What the task asks: The required result is an exact copy of the material from the line with "(fiatFee g) (Div (Abs (rowAmount rec)) (cryptoTotalAbs g))" through its final line, both ends included.

================================

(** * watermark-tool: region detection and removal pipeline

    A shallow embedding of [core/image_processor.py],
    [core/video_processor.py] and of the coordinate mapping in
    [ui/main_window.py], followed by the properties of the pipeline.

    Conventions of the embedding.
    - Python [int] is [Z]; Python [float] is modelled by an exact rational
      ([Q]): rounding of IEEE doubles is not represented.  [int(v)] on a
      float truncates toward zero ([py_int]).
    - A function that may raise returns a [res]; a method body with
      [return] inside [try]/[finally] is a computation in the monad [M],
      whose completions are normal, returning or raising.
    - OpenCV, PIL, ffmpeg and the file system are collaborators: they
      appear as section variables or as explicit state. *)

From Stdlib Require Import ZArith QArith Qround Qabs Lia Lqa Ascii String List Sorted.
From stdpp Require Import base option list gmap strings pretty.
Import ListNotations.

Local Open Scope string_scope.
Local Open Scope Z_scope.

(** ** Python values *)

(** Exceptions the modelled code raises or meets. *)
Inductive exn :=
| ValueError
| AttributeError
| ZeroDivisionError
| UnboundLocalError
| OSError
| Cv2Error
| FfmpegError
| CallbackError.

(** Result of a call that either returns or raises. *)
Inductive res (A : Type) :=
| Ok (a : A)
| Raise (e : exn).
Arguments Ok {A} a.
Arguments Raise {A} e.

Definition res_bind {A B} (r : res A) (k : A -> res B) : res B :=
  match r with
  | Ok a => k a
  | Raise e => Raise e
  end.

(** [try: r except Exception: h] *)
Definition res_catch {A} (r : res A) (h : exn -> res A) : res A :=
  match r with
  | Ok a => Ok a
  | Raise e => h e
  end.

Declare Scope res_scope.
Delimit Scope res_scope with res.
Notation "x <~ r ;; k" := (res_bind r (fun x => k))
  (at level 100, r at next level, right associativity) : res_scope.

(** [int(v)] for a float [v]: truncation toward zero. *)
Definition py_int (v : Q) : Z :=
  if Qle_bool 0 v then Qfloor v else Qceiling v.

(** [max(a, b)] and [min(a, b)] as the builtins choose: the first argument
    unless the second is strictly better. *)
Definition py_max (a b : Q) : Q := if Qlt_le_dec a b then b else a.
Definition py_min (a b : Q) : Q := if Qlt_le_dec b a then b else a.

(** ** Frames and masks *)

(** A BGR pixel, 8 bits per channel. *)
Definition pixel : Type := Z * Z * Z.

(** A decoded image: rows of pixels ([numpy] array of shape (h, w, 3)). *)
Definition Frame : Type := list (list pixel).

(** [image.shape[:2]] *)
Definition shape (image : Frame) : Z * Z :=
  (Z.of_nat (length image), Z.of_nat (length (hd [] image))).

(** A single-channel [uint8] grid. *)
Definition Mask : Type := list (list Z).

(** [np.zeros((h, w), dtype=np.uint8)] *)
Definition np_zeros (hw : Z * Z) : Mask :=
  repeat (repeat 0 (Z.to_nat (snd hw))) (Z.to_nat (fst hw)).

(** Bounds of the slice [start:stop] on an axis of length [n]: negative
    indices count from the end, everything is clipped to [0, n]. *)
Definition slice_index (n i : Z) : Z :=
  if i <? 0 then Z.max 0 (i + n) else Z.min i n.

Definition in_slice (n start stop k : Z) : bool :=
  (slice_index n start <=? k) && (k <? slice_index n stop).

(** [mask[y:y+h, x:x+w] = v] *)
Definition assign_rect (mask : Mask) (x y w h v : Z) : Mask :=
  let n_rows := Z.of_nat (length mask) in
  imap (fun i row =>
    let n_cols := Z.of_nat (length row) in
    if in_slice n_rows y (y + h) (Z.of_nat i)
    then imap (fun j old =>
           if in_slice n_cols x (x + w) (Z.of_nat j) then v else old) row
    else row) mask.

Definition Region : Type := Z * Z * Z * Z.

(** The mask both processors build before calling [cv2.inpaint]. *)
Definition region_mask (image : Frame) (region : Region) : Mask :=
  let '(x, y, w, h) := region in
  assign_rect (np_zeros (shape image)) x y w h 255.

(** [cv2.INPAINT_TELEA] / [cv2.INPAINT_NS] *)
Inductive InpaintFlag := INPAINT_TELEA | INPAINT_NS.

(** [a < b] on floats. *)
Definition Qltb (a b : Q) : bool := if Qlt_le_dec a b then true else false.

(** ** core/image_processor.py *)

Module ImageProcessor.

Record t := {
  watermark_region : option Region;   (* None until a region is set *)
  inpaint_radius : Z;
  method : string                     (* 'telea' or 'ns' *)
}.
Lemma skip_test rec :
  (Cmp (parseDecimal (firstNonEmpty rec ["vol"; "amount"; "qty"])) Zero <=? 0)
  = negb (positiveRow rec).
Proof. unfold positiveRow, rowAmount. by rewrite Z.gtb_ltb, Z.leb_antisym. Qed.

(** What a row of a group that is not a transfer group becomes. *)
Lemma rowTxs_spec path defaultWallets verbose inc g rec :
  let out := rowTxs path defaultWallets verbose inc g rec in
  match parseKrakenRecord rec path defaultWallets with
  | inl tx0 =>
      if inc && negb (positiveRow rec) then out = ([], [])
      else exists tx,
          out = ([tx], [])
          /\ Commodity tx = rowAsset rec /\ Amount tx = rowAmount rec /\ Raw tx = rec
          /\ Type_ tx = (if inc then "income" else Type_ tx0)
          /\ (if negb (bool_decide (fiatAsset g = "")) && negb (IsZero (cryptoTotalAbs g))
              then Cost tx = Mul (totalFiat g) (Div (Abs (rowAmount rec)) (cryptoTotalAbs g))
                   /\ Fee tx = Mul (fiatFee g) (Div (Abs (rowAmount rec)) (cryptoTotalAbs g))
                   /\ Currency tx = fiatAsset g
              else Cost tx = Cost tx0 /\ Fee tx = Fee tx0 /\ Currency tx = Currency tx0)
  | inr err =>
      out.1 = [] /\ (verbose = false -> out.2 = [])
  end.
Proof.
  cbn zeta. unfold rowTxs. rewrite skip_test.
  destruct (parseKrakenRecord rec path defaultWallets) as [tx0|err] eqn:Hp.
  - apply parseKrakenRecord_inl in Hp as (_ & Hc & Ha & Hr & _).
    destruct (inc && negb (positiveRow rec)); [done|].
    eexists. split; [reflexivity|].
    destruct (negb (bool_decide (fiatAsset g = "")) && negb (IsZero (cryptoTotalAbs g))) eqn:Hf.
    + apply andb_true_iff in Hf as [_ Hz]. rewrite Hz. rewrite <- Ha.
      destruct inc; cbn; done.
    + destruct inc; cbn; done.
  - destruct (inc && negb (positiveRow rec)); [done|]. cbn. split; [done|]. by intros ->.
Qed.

================================

Worked solution:
                   /\ Fee tx = Mul (fiatFee g) (Div (Abs (rowAmount rec)) (cryptoTotalAbs g))
                   /\ Currency tx = fiatAsset g
              else Cost tx = Cost tx0 /\ Fee tx = Fee tx0 /\ Currency tx = Currency tx0)
  | inr err =>
      out.1 = [] /\ (verbose = false -> out.2 = [])
  end.
Proof.
  cbn zeta. unfold rowTxs. rewrite skip_test.
  destruct (parseKrakenRecord rec path defaultWallets) as [tx0|err] eqn:Hp.
  - apply parseKrakenRecord_inl in Hp as (_ & Hc & Ha & Hr & _).
    destruct (inc && negb (positiveRow rec)); [done|].
    eexists. split; [reflexivity|].
    destruct (negb (bool_decide (fiatAsset g = "")) && negb (IsZero (cryptoTotalAbs g))) eqn:Hf.
    + apply andb_true_iff in Hf as [_ Hz]. rewrite Hz. rewrite <- Ha.
      destruct inc; cbn; done.
    + destruct inc; cbn; done.
  - destruct (inc && negb (positiveRow rec)); [done|]. cbn. split; [done|]. by intros ->.
Qed.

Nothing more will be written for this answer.